Supplied material ->
Ltac in_list :=
  repeat first [apply list_elem_of_here | apply list_elem_of_further].

Section end_to_end.
Context {ext : Externals}.

(** On windows of one non-empty shape, with every read returning an
    array, the classification runs to completion, and the band written
    to the output path holds [pipeline_label] cell by cell, with 255 as
    its no-data value and the relocated transform. *)
Theorem classify_and_write_labels temp_dir bin lc_band fm_band trg_ds win w
    lc fm blue green red nir kisqr :
  read_windows lc_band fm_band trg_ds win
  = Ok (Some lc, Some fm, [Some blue; green; Some red; Some nir; Some kisqr]) →
  xsize win = xsize_sub win → ysize win = ysize_sub win →
  0 < xsize win → 0 < ysize win →
  ∃ w',
    classify_and_write temp_dir bin lc_band fm_band trg_ds win w = (Ok tt, w') ∧
    fs w' !! bin
    = Some (byte_raster (new_trg_geoTrans win) (Projection trg_ds)
              (xsize win) (ysize win)
              (Band (Some (of_int 255))
                 (tabulate (nrows lc) (ncols lc) (λ i j,
                    of_int (pipeline_label lc fm blue red nir kisqr i j))))).
Proof.
  intros Hread Hx Hy Hxpos Hypos.
  assert (∀ a, a ∈ [lc; fm; blue; red; nir; kisqr] →
            nrows a = Z.to_nat (ysize win) ∧ ncols a = Z.to_nat (xsize win))
    as Hshape.
  { pose proof Hread as H. unfold read_windows in H.
    repeat step_Ok H. injection H as -> -> ->.
    repeat match goal with
    | E : band_ReadAsArray _ _ _ _ _ = Ok _ |- _ =>
        apply band_ReadAsArray_Ok in E as (? & _ & _)
    | E : mapM _ _ = Ok _ |- _ => apply mapM_res_Forall in E
    | F : Forall _ (_ :: _) |- _ =>
        apply Forall_cons in F as [(? & (? & _ & _)%band_ReadAsArray_Ok) F]
    end.
    rewrite Hx, Hy. intros a Ha. rewrite !elem_of_cons in Ha.
    unfold shaped in *. rewrite <- Hx, <- Hy.
    destruct Ha as [->|[->|[->|[->|[->|[->|[]%elem_of_nil]]]]]];
      first [ rewrite Hx, Hy; by eauto | by eauto ]. }
  assert (∀ a b, a ∈ [lc; fm; blue; red; nir; kisqr] →
            b ∈ [lc; fm; blue; red; nir; kisqr] → same_shape a b = true)
    as Hsame.
  { intros a b [??]%Hshape [??]%Hshape. apply same_shape_true.
    split; congruence. }
  destruct (Hshape lc ltac:(in_list)) as [Hlr Hlc].
  destruct (Hshape kisqr ltac:(in_list)) as [Hkr Hkc].
  unfold classify_and_write. rewrite M_bind_lift, Hread.
  rewrite M_bind_lift, threshold_stage_cells by (apply Hsame; in_list).
  cbn [sum_change total_change_weak].
  erewrite M_bind_Ok.
  2:{ rewrite write_sum_and_proximity_eq.
      rewrite (proj2 (Z.ltb_lt _ _) Hxpos), (proj2 (Z.ltb_lt _ _) Hypos).
      cbn [andb]. cbn zeta.
      rewrite WriteArray_fits by (cbn; congruence). reflexivity. }
  rewrite M_bind_lift.
  rewrite total_change_of_same by (apply same_shape_true; cbn; split; congruence).
  rewrite M_bind_lift.
  rewrite label_stage_cells
    by first [ apply Hsame; in_list
             | apply same_shape_true; cbn; split; congruence ].
  rewrite write_labels_eq.
  rewrite (proj2 (Z.ltb_lt _ _) Hxpos), (proj2 (Z.ltb_lt _ _) Hypos).
  cbn [andb]. cbn zeta.
  rewrite WriteArray_fits by (cbn; congruence).
  eexists; split; [reflexivity|]. cbn [fs]. rewrite lookup_insert_eq.
  do 3 f_equal. cbn [nrows ncols tabulate NoDataValue SetNoDataValue].
  apply tabulate_ext. intros i j Hi Hj.
  rewrite cell_tabulate by done. rewrite to_byte_label.
  unfold pipeline_label. do 2 f_equal.
  rewrite !cell_tabulate by lia. do 2 f_equal.
  cbn [pixels gdal_ComputeProximity blank_band]. unfold np_full.
  change (nrows (tabulate ?r _ _)) with r.
  change (ncols (tabulate _ ?c _)) with c.
  rewrite cell_tabulate by lia. f_equal.
  unfold evidence_sum. apply tabulate_ext. intros i' j' Hi' Hj'.
  by rewrite cell_tabulate.
Qed.
End end_to_end.

(** ** The whole of [__process_chmap] and of one pass *)

Section whole_run.
Context {ext : Externals}.

(** X1. On an overlapping pair whose windows have one non-empty shape and
    are read as arrays, [__process_chmap] returns normally, and the output
    path holds a one-band raster of the size of the land-cover window,
    with the relocated transform, the projection of the reprojected
    change map, no-data value 255, and [pipeline_label] cell by cell. *)
Theorem process_chmap_labels self temp_dir chmap bin w lc_ds fm_ds src trg_ds g
    win lc fm blue green red nir kisqr :
  fs w !! landcover self = Some (Raster lc_ds) →
  fs w !! false_mask self = Some (Raster fm_ds) →
  fs w !! chmap = Some (Raster src) →
  Warp src = Some trg_ds →
  Intersection (getBBox lc_ds) (getBBox trg_ds) = Some g →
  sample_gt (Area g) 0 = true →
  aligned_windows (InvGeoTransform (GeoTransform lc_ds)) (GeoTransform trg_ds) g
  = Ok win →
  read_windows (GetRasterBand lc_ds 1) (GetRasterBand fm_ds 1) trg_ds win
  = Ok (Some lc, Some fm, [Some blue; green; Some red; Some nir; Some kisqr]) →
  xsize win = xsize_sub win → ysize win = ysize_sub win →
  0 < xsize win → 0 < ysize win →
  ∃ w',
    process_chmap self temp_dir chmap bin w = (Ok tt, w') ∧
    fs w' !! bin
    = Some (byte_raster (new_trg_geoTrans win) (Projection trg_ds)
              (xsize win) (ysize win)
              (Band (Some (of_int 255))
                 (tabulate (nrows lc) (ncols lc) (λ i j,
                    of_int (pipeline_label lc fm blue red nir kisqr i j))))).
Proof.
  intros Hlc Hfm Hsrc Hwarp Hint Harea Hwin Hread Hx Hy Hxpos Hypos.
  unfold process_chmap.
  erewrite M_bind_Ok by reflexivity. cbn beta.
  erewrite M_bind_Ok by (unfold gdal_Open; cbn [fs]; by rewrite Hlc).
  cbn beta iota.
  erewrite M_bind_Ok by (unfold gdal_Open; cbn [fs]; by rewrite Hfm).
  cbn beta iota.
  erewrite M_bind_Ok.
  2:{ unfold gdal_Warp. erewrite M_bind_Ok
        by (unfold gdal_Open; cbn [fs]; by rewrite Hsrc).
      cbn [mbind option_bind]. rewrite Hwarp.
      erewrite M_bind_Ok by reflexivity. reflexivity. }
  cbn beta iota. rewrite Hint, Harea. unfold process_overlap.
  rewrite M_bind_lift, Hwin.
  by eapply classify_and_write_labels.
Qed.

(** [__init__] without [--seed_db] never assigns [self.seed_db]. *)
Lemma DecTree_init_plain address username password input output lc fm :
  DecTree_init address username password input output lc fm false
  = Ok (Build_DecTree input output lc fm None None None).
Proof. reflexivity. Qed.

(** On such an instance every pass of the inner loop of [run] ends in an
    exception: both branches read [self.seed_db]. *)
Lemma run_file_without_seed_db self out_dir chmap_paths file w :
  seed_db self = None →
  ∃ e, (run_file self out_dir chmap_paths file w).1 = Raise e.
Proof.
  intros Hseed. unfold run_file, with_TemporaryDirectory.
  assert (∀ w1, (seed ← read_seed_db self;
                 if seed : bool
                 then db_seeder self (mkdtemp w)
                        (os_path_join out_dir (str_replace "CHMAP" "BIN" file))
                        "CHMAP";; mret tt
                 else mret tt) w1 = (Raise AttributeError, w1)) as Hraise.
  { intros w1. apply M_bind_Raise. unfold read_seed_db. by rewrite Hseed. }
  erewrite M_bind_Ok by reflexivity.
  destruct (negb _).
  - match goal with |- context [(?m ≫= _) ?w0] =>
      destruct (m w0) as [[[]|e] w1] eqn:Hm end.
    + erewrite M_bind_Ok by exact Hm. rewrite Hraise. by eexists.
    + erewrite M_bind_Raise by exact Hm. by eexists.
  - rewrite Hraise. by eexists.
Qed.
End whole_run.

(** Without overlap, the pass that called [__process_chmap] still ends in
    an exception: [AttributeError] where [seed_db] was never assigned,
    [FileNotFoundError] from [__db_seeder] where it is [True], since there
    is no output to upload. *)
Example no_overlap_pass_plain :
  let pass := run_file (ext:=exact_externals) demo_self "/out/39SUB" "/in/39SUB"
                "S2_20230101-0_CHMAP_39SUB_C_V1_FRC_CHMAP.tif" far_world in
  pass.1 = Raise AttributeError ∧ fs pass.2 = fs far_world.
Proof. split; vm_compute; reflexivity. Qed.

Example no_overlap_pass_seeding :
  let pass := run_file (ext:=exact_externals) seeding_self "/out/39SUB" "/in/39SUB"
                "S2_20230101-0_CHMAP_39SUB_C_V1_FRC_CHMAP.tif" far_world in
  pass.1 = Raise FileNotFoundError ∧ fs pass.2 = fs far_world.
Proof. split; vm_compute; reflexivity. Qed.

(** ** The results on concrete inputs *)

Lemma temp_dir_fresh_intro {ext : Externals} (w : world) :
  map_Forall (λ p _, in_dir (mkdtemp w) p = false) (fs w) → temp_dir_fresh w.
Proof.
  intros Hall p Hp. destruct (fs w !! p) as [f|] eqn:Hf; [|done].
  apply Hall in Hf. congruence.
Qed.

Lemma demo_world_fresh : temp_dir_fresh (ext:=exact_externals) demo_world.
Proof.
  apply temp_dir_fresh_intro. unfold demo_world, demo_fs. cbn [fs].
  repeat (apply map_Forall_insert_2; [reflexivity|]). apply map_Forall_empty.
Qed.

Lemma done_world_fresh : temp_dir_fresh (ext:=exact_externals) done_world.
Proof.
  apply temp_dir_fresh_intro. unfold done_world, demo_fs. cbn [fs].
  repeat (apply map_Forall_insert_2; [reflexivity|]). apply map_Forall_empty.
Qed.

Lemma label_assignment_witness :
  same_shape demo_weak demo_lc = true ∧ same_shape demo_fm demo_lc = true ∧
  nrows demo_lc = Z.to_nat (ysize demo_win) ∧
  ncols demo_lc = Z.to_nat (xsize demo_win) ∧
  0 < xsize demo_win ∧ 0 < ysize demo_win ∧
  ∃ labels w',
    label_stage demo_weak (Some demo_lc) (py_eq (Some demo_fm) 1) = Ok labels ∧
    to_rows labels = [[0; 1; 255]; [255; 1; 255]] ∧
    write_labels demo_bin "EPSG:3857" demo_win labels demo_world = (Ok tt, w') ∧
    fs w' !! demo_bin
    = Some (byte_raster demo_geotrans "EPSG:3857" 3 2
              (Band (Some (of_int 255)) (np_map of_int labels))).
Proof.
  repeat (split; [reflexivity|]).
  destruct (label_assignment demo_weak demo_lc demo_fm demo_bin "EPSG:3857"
              demo_win demo_world) as (Hl & w' & Hw & Hfs);
    [reflexivity..|].
  eexists _, w'. split; [exact Hl|]. split; [reflexivity|]. by split.
Defined.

Problem statement -> After reading the records above, say how many lines hold the string "match", using only a number.

Task answer -> 2